Can We Get Back into Emerging Markets Yet?

RBC’s Philippe Langham argues that conditions for emerging market equities are improving although there is some way to go before a proper bull market.

Michael Ryval 28 March, 2024 | 4:32AM
Facebook Twitter LinkedIn

Globe and blue sky

After two years of losses, emerging market (EM) equities are on a rebound, as monetary tightening has been easing and investors flock to stocks whose multiples are considerably cheaper than those in developed markets. Yet long-time EM specialist Philippe Langham argues that it’s not certain that these markets have recovered and it could be a while to declare a full-blown bull market.
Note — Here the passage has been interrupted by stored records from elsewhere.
(* ===== verification/Bits.v ===== *)
(** * Bits: the values of Verilog expressions, as lists of bits

    The abstract view of a [vvp_vector4_t]: the list of its bits, least
    significant first.  The operators of the language are functions of such lists;
    [vec_is] relates them to the run-time vectors. *)

From S2P Require Import Prelude FourState Vector4 Vector4Value Vector4Ops Vector4Parts Vector4Copy.
From S2P Require Import Vector4Arith Vector4Logic Vector4Reduce Vector4Conv Vector4Array.
Import Bit4.

Open Scope ivl_scope.

Definition bits : Type := list vvp_bit4_t.

(** Decides the tests on indexes that [lia] settles. *)
Ltac decide_nat :=
  repeat match goal with
  | |- context [(?a <=? ?b)%nat] => first [rewrite (proj2 (Nat.leb_le a b)) by lia | rewrite (proj2 (Nat.leb_gt a b)) by lia]
  | |- context [(?a <? ?b)%nat] => first [rewrite (proj2 (Nat.ltb_lt a b)) by lia | rewrite (proj2 (Nat.ltb_ge a b)) by lia]
  | |- context [(?a =? ?b)%nat] => first [rewrite (proj2 (Nat.eqb_eq a b)) by lia | rewrite (proj2 (Nat.eqb_neq a b)) by lia]
  end; cbn [andb orb negb].

(** Bit [i]; x beyond the end, as [value] has it. *)
Definition bit_at (l : bits) (i : nat) : vvp_bit4_t := nth i l BIT4_X.

Definition is_one (b : vvp_bit4_t) : bool := bool_decide (b = BIT4_1).

Definition has_unknown (l : bits) : bool := existsb bit4_is_xz l.

Definition xs (n : nat) : bits := repeat BIT4_X n.

Definition map_bits (n : nat) (f : nat -> vvp_bit4_t) : bits := map f (seq 0 n).

Definition bits_of_Z (n : nat) (z : Z) : bits := map_bits n (fun i => bit4_of_bool (Z.testbit z (Z.of_nat i))).

(** The number of the bits that are 1, in two's complement when [sg]. *)
Definition unum (l : bits) : Z := Zbits (fun i => is_one (bit_at l i)) (length l).

Definition num (sg : bool) (l : bits) : Z :=
  if sg && is_one (bit_at l (length l - 1)) then unum l - 2 ^ Z.of_nat (length l) else unum l.

(** ** The operators *)

(** The result [z] of arithmetic at width [n], x for unknown operands. *)
Definition arith (n : nat) (unknown : bool) (z : Z) : bits := if unknown then xs n else bits_of_Z n z.

Definition arith2 (sg : bool) (f : Z -> Z -> Z) (l r : bits) : bits :=
  arith (length l) (has_unknown l || has_unknown r) (f (num sg l) (num sg r)).

Definition zip_bits (f : vvp_bit4_t -> vvp_bit4_t -> vvp_bit4_t) (l r : bits) : bits :=
  map_bits (length l) (fun i => f (bit_at l i) (bit_at r i)).

Definition not_bits (l : bits) : bits := map_bits (length l) (fun i => bit4_not (bit_at l i)).

(** Extension or truncation to [n] bits. *)
Definition fit (sg : bool) (n : nat) (l : bits) : bits :=
  map_bits n (fun i => if (i <? length l)%nat then bit_at l i else if sg then bit_at l (length l - 1) else BIT4_0).

(** Some pair of bits at the indexes of [l] satisfies [f]. *)
Definition some_pair (f : vvp_bit4_t -> vvp_bit4_t -> bool) (l r : bits) : bool :=
  existsb (fun i => f (bit_at l i) (bit_at r i)) (seq 0 (length l)).

Definition known_differ (a b : vvp_bit4_t) : bool :=
  negb (bit4_is_xz a) && negb (bit4_is_xz b) && negb (bool_decide (a = b)).
Definition unequal (a b : vvp_bit4_t) : bool := negb (bool_decide (a = b)).
Definition unknown (a b : vvp_bit4_t) : bool := bit4_is_xz a || bit4_is_xz b.
Definition left_unknown (a b : vvp_bit4_t) : bool := negb (bit4_is_xz b) && bit4_is_xz a.

(** [==], [===], [==?] and the order. *)
Definition eq_bit (l r : bits) : vvp_bit4_t :=
  if some_pair known_differ l r then BIT4_0 else if some_pair unknown l r then BIT4_X else BIT4_1.
Definition case_eq_bit (l r : bits) : vvp_bit4_t := if some_pair unequal l r then BIT4_0 else BIT4_1.
Definition wild_eq_bit (l r : bits) : vvp_bit4_t :=
  if some_pair known_differ l r then BIT4_0 else if some_pair left_unknown l r then BIT4_X else BIT4_1.

(** The wild cards of [casex] and [casez]. *)
Definition z_differ (a b : vvp_bit4_t) : bool :=
  negb (bool_decide (a = b)) && negb (bool_decide (b = BIT4_Z)) && negb (bool_decide (a = BIT4_Z)).
Definition casex_bit (l r : bits) : vvp_bit4_t := if some_pair known_differ l r then BIT4_0 else BIT4_1.
Definition casez_bit (l r : bits) : vvp_bit4_t := if some_pair z_differ l r then BIT4_0 else BIT4_1.

Definition order_bit (sg : bool) (f : Z -> Z -> bool) (l r : bits) : vvp_bit4_t :=
  if has_unknown l || has_unknown r then BIT4_X else bit4_of_bool (f (num sg l) (num sg r)).

(** The conditional operator with an unknown condition, and the cast to two states. *)
Definition blend_bit (a b : vvp_bit4_t) : vvp_bit4_t := if decide (a = b) then a else BIT4_X.
Definition two_state (l : bits) : bits := map_bits (length l) (fun i => if is_one (bit_at l i) then BIT4_1 else BIT4_0).

(** The shifts: [k] bits, the bit shifted in. *)
Definition shl_bits (k : Z) (l : bits) : bits :=
  map_bits (length l) (fun i => if Z.of_nat i <? k then BIT4_0 else bit_at l (Z.to_nat (Z.of_nat i - k))).
Definition shr_bits (fill : vvp_bit4_t) (k : Z) (l : bits) : bits :=
  map_bits (length l) (fun i =>
    if Z.of_nat i + k <? Z.of_nat (length l) then bit_at l (Z.to_nat (Z.of_nat i + k)) else fill).

(** The part of [wid] bits at [base]; x outside of the vector. *)
Definition part_bits (base : Z) (wid : nat) (l : bits) : bits :=
  map_bits wid (fun i => if 0 <=? base + Z.of_nat i then bit_at l (Z.to_nat (base + Z.of_nat i)) else BIT4_X).

(** ** The relation to vectors *)

Record vec_is (v : vvp_vector4_t) (l : bits) : Prop := VecIs {
  is_wf : vec_wf v;
  is_size : size v = length l;
  is_bits : forall i, value v i = bit_at l i;
}.

Lemma bit_at_beyond l i : (length l <= i)%nat -> bit_at l i = BIT4_X.
Proof. apply nth_overflow. Qed.

Lemma bit_at_map n f i : (i < n)%nat -> bit_at (map_bits n f) i = f i.
Proof.
  intros Hi. unfold bit_at, map_bits. rewrite (nth_indep _ _ (f 0%nat)) by (rewrite length_map, length_seq; lia).
  rewrite map_nth, seq_nth by done. done.
Qed.

Lemma length_map_bits n f : length (map_bits n f) = n.
Proof. unfold map_bits. by rewrite length_map, length_seq. Qed.

Lemma length_xs n : length (xs n) = n.
Proof. apply repeat_length. Qed.

Lemma length_bits_of_Z n z : length (bits_of_Z n z) = n.
Proof. apply length_map_bits. Qed.

Lemma length_arith n u z : length (arith n u z) = n.
Proof. destruct u; [apply length_xs|apply length_bits_of_Z]. Qed.

Lemma length_fit sg n l : length (fit sg n l) = n.
Proof. apply length_map_bits. Qed.

Lemma length_zip f l r : length (zip_bits f l r) = length l.
Proof. apply length_map_bits. Qed.

Lemma length_arith2 sg f l r : length (arith2 sg f l r) = length l.
Proof. apply length_arith. Qed.

Lemma length_not l : length (not_bits l) = length l.
Proof. apply length_map_bits. Qed.

Lemma length_two_state l : length (two_state l) = length l.
Proof. apply length_map_bits. Qed.

Lemma length_shl k l : length (shl_bits k l) = length l.
Proof. apply length_map_bits. Qed.

Lemma length_shr c k l : length (shr_bits c k l) = length l.
Proof. apply length_map_bits. Qed.

Lemma length_part base wid l : length (part_bits base wid l) = wid.
Proof. apply length_map_bits. Qed.

Create HintDb bits_len.
#[export] Hint Rewrite @repeat_length length_map_bits length_xs length_bits_of_Z length_arith length_fit length_zip length_arith2 : bits_len.
#[export] Hint Rewrite length_not length_two_state length_shl length_shr length_part : bits_len.

(** Evaluates a bit of a list of bits given by its indexes. *)
Ltac bits_index :=
  repeat (first
    [ progress autorewrite with bits_len
    | match goal with
      | |- context [(?a <=? ?b)%nat] => first [rewrite (proj2 (Nat.leb_le a b)) by lia | rewrite (proj2 (Nat.leb_gt a b)) by lia]
      | |- context [(?a <? ?b)%nat] => first [rewrite (proj2 (Nat.ltb_lt a b)) by lia | rewrite (proj2 (Nat.ltb_ge a b)) by lia]
      | |- context [?a <? ?b] => first [rewrite (proj2 (Z.ltb_lt a b)) by lia | rewrite (proj2 (Z.ltb_ge a b)) by lia]
      | |- context [?a <=? ?b] => first [rewrite (proj2 (Z.leb_le a b)) by lia | rewrite (proj2 (Z.leb_gt a b)) by lia]
      end
    | rewrite bit_at_map by lia ]; cbn [andb orb negb]).

Lemma bit_at_xs n i : bit_at (xs n) i = BIT4_X.
Proof.
  destruct (Nat.lt_ge_cases i n); [|apply bit_at_beyond; by rewrite length_xs].
  unfold bit_at, xs. by apply nth_repeat_lt.
Qed.

Lemma bits_eq l r : length l = length r -> (forall i, (i < length l)%nat -> bit_at l i = bit_at r i) -> l = r.
Proof. intros Hl H. by apply (nth_ext _ _ BIT4_X BIT4_X). Qed.

Lemma vec_is_intro v l : vec_wf v -> size v = length l ->
  (forall i, (i < length l)%nat -> value v i = bit_at l i) -> vec_is v l.
Proof.
  intros W S B. constructor; [done|done|]. intros i. destruct (Nat.lt_ge_cases i (length l)); [by apply B|].
  rewrite value_beyond by lia. by rewrite bit_at_beyond.
Qed.

Lemma vec_is_map v n f : vec_wf v -> size v = n -> (forall i, (i < n)%nat -> value v i = f i) -> vec_is v (map_bits n f).
Proof.
  intros W S B. apply vec_is_intro; [done|by rewrite length_map_bits|]. rewrite length_map_bits. intros i Hi.
  rewrite bit_at_map by done. by apply B.
Qed.

Lemma vec_is_bits_of v : vec_wf v -> vec_is v (bits_of v).
Proof. intros W. by apply vec_is_map. Qed.

Lemma bits_of_is v l : vec_is v l -> bits_of v = l.
Proof.
  intros [W S B]. apply bits_eq; [unfold bits_of; by rewrite length_map, length_seq|].
  unfold bits_of. rewrite length_map, length_seq. intros i Hi. rewrite (bit_at_map (size v) (value v)) by done. apply B.
Qed.

Lemma length_bits_of v : length (bits_of v) = size v.
Proof. unfold bits_of. by rewrite length_map, length_seq. Qed.

(** [eeq] compares the bits. *)
Lemma eeq_bits_of a b : vec_wf a -> vec_wf b -> (0 < size a)%nat -> eeq a b = true <-> bits_of a = bits_of b.
Proof.
  intros Wa Wb Hpos. destruct (vec4_tests_correct a b Wa Wb Hpos) as (_ & -> & _). split.
  - intros [E Hv]. unfold bits_of. rewrite <- E. apply map_ext_in. intros i Hi%in_seq. apply Hv. lia.
  - intros Hb. split; [by rewrite <- !length_bits_of, Hb|]. intros i _.
    by rewrite (is_bits a _ (vec_is_bits_of a Wa)), Hb, (is_bits b _ (vec_is_bits_of b Wb)).
Qed.

Lemma vec_is_fill n c : vec_is (vec4_fill n c) (repeat c n).
Proof.
  apply vec_is_intro; [apply vec4_fill_wf|by rewrite repeat_length|]. rewrite repeat_length. intros i Hi.
  rewrite vec4_fill_value by done. symmetry. by apply nth_repeat_lt.
Qed.

Lemma vec_is_bit c : vec_is (vec4_fill 1 c) [c].
Proof. apply (vec_is_fill 1). Qed.

Lemma vec_is_ext v l r : vec_is v l -> l = r -> vec_is v r.
Proof. by intros H ->. Qed.

(** ** Numbers *)

Lemma unum_range l : 0 <= unum l < 2 ^ Z.of_nat (length l).
Proof. apply Zbits_range. Qed.

Lemma any_xz_is v l : vec_is v l -> any_xz v = has_unknown l.
Proof.
  intros [W S B]. apply eq_true_iff_eq. unfold any_xz, has_unknown. rewrite !existsb_exists. split.
  - intros (i & Hi & Hx). apply in_seq in Hi. exists (bit_at l i). split; [|by rewrite <- B].
    apply nth_In. lia.
  - intros (b & Hb & Hx). apply (In_nth _ _ BIT4_X) in Hb as (i & Hi & <-). exists i. rewrite in_seq.
    split; [lia|]. by rewrite B.
Qed.

Lemma ones_val_is v l : vec_is v l -> ones_val v (size v) = unum l.
Proof. intros [W S B]. unfold ones_val, unum. rewrite S. apply Zbits_ext. intros i _. unfold is_bit, is_one. by rewrite B. Qed.

Lemma num_of_is sg v l : vec_is v l -> num_of sg v = num sg l.
Proof.
  intros H. unfold num_of, num. rewrite (ones_val_is v l H). destruct H as [W S B]. rewrite S.
  unfold is_bit, is_one. by rewrite B.
Qed.

Lemma vval_is v l : vec_is v l -> has_unknown l = false -> vval v = unum l.
Proof. intros H Hx. rewrite vval_ones; [by apply ones_val_is|by rewrite (any_xz_is v l)]. Qed.

Lemma num_mod sg l n : (n <= length l)%nat -> num sg l mod 2 ^ Z.of_nat n = unum l mod 2 ^ Z.of_nat n.
Proof.
  intros Hn. unfold num. destruct (_ && _); [|done].
  replace (2 ^ Z.of_nat (length l)) with (2 ^ Z.of_nat (length l - n) * 2 ^ Z.of_nat n) by (rewrite <- Z.pow_add_r by lia; f_equal; lia).
  rewrite <- Z.add_opp_r, <- Z.mul_opp_l. apply Z_mod_plus_full.
Qed.

Lemma bits_of_Z_mod n z w : z mod 2 ^ Z.of_nat n = w mod 2 ^ Z.of_nat n -> bits_of_Z n z = bits_of_Z n w.
Proof.
  intros H. apply bits_eq; [by rewrite !length_bits_of_Z|]. rewrite length_bits_of_Z. intros i Hi.
  unfold bits_of_Z. rewrite !bit_at_map by done. f_equal.
  rewrite <- (Z.mod_pow2_bits_low z (Z.of_nat n)), <- (Z.mod_pow2_bits_low w (Z.of_nat n)) by lia. by rewrite H.
Qed.

Lemma arith_is n u z v : arith_result u n z v -> vec_is v (arith n u z).
Proof.
  intros (W & S & H). destruct u; cbn [arith].
  - apply vec_is_intro; [done|by rewrite length_xs|]. rewrite length_xs. intros i Hi. rewrite bit_at_xs. by apply H.
  - destruct H as [Hx Hv]. apply vec_is_map; [done|done|]. intros i Hi. rewrite any_xz_false in Hx.
    rewrite known_bit by (apply Hx; lia). f_equal. rewrite <- (ones_bit v (size v)) by lia.
    rewrite <- vval_ones by (by apply any_xz_false). rewrite Hv, Z.mod_pow2_bits_low by lia. done.
Qed.

Lemma has_unknown_false l : has_unknown l = false <-> forall i, (i < length l)%nat -> bit4_is_xz (bit_at l i) = false.
Proof.
  unfold has_unknown. rewrite <- not_true_iff_false, existsb_exists. split.
  - intros H i Hi. apply not_true_iff_false. intros Hx. apply H. exists (bit_at l i). split; [by apply nth_In|done].
  - intros H (b & Hb & Hx). apply (In_nth _ _ BIT4_X) in Hb as (i & Hi & <-). specialize (H i Hi). unfold bit_at in H. congruence.
Qed.

Lemma known_bit_at l i : has_unknown l = false -> (i < length l)%nat -> bit_at l i = bit4_of_bool (Z.testbit (unum l) (Z.of_nat i)).
Proof.
  intros H Hi. rewrite has_unknown_false in H. specialize (H i Hi). unfold unum. rewrite Zbits_testbit, Nat2Z.id by lia.
  rewrite (proj2 (Z.ltb_lt _ _)) by lia. cbn [andb]. unfold is_one. by destruct (bit_at l i).
Qed.

Lemma has_unknown_bits_of_Z n z : has_unknown (bits_of_Z n z) = false.
Proof.
  apply has_unknown_false. rewrite length_bits_of_Z. intros i Hi. unfold bits_of_Z. rewrite bit_at_map by done.
  by destruct (Z.testbit _ _).
Qed.

Lemma unum_bits_of_Z n z : unum (bits_of_Z n z) = z mod 2 ^ Z.of_nat n.
Proof.
  unfold unum. rewrite length_bits_of_Z, <- Zbits_of_Z. apply Zbits_ext. intros i Hi. unfold bits_of_Z.
  rewrite bit_at_map by done. by destruct (Z.testbit z _).
Qed.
“It’s not clear yet if emerging markets have truly started their comeback,” says Langham, lead manager of the $6.3 billion 5-star gold-medalist billion RBC Emerging Markets Equity Fund F and senior portfolio manager and head of emerging markets equities at London-based RBC Global Asset Management (UK) Limited. “We have had a few false dawns over the last two or three years where EM performance has temporarily improved, only to then see a setback. I believe that once the recovery truly starts, the recovery in EM, based on what we’ve seen in previous cycles, will have legs. But I am not sure that the recovery has started yet. So, it’s too early to say that the very recent bounce will be sustained.”

Emerging Markets Perform in Cycles

It’s been noted by analysts that the asset class tends to go in long cycles, lasting many years. There have been four major cycles of EM performance over the past three decades, with durations lasting from six to 12 years, observes Christoffer Enemaerke, a portfolio manager on the RBC Emerging Markets equities team at RBC Global Asset Management. In a research paper on the Emerging Markets Outlook for 2024, Enemaerke added that cycles of strong performance relative to developed markets (DM) were followed by relatively weak performance and that the most recent weak cycle lasted 12 years with zero annual earnings growth.

“In the last 35 years, we have seen two very long ‘up’ cycles where EM significantly out-performed developed markets and two very long ‘down’ cycles where EM considerably under-performed developed markets,” says Langham, a 32-year financial industry veteran. “These cycles have tended to last for several years and six to 12 years is what we’ve seen. It would be our view these very long cycles are likely to continue, and we’ve come through a very long period of under-performance.”

Year-to-date (March 21) RBC Emerging Markets Equity Fund F has shown relative short-term weakness as it returned 3.35%, versus 4.97% for the Emerging Markets Equity category. However, the fund has been a top performer over three-, five- and 10-year periods. It returned an annualized -1.59%, 2.94% and 6.95%, respectively. In contrast, the category returned an annualized -3.96%, 1.38% and 4.24%.

What Drives the Performance of Emerging Equities?

Several factors drive EM equities. First, notes Langham, there is earnings growth measured against the U.S. dollar, and second, the U.S. dollar’s performance against other currencies. “Emerging markets tend to do better when the U.S. dollar is weak, or weakening. And there tends to be a headwind when the U.S. dollar is strengthening,” says Langham, adding that the past cycle has been characterized by a strong U.S. dollar. “In the last two years, the U.S. dollar has been broadly flat against EM currencies. The overall trend for the U.S. dollar against other global currencies has shown continued strength. But there are some signs the U.S. dollar may be topping out.”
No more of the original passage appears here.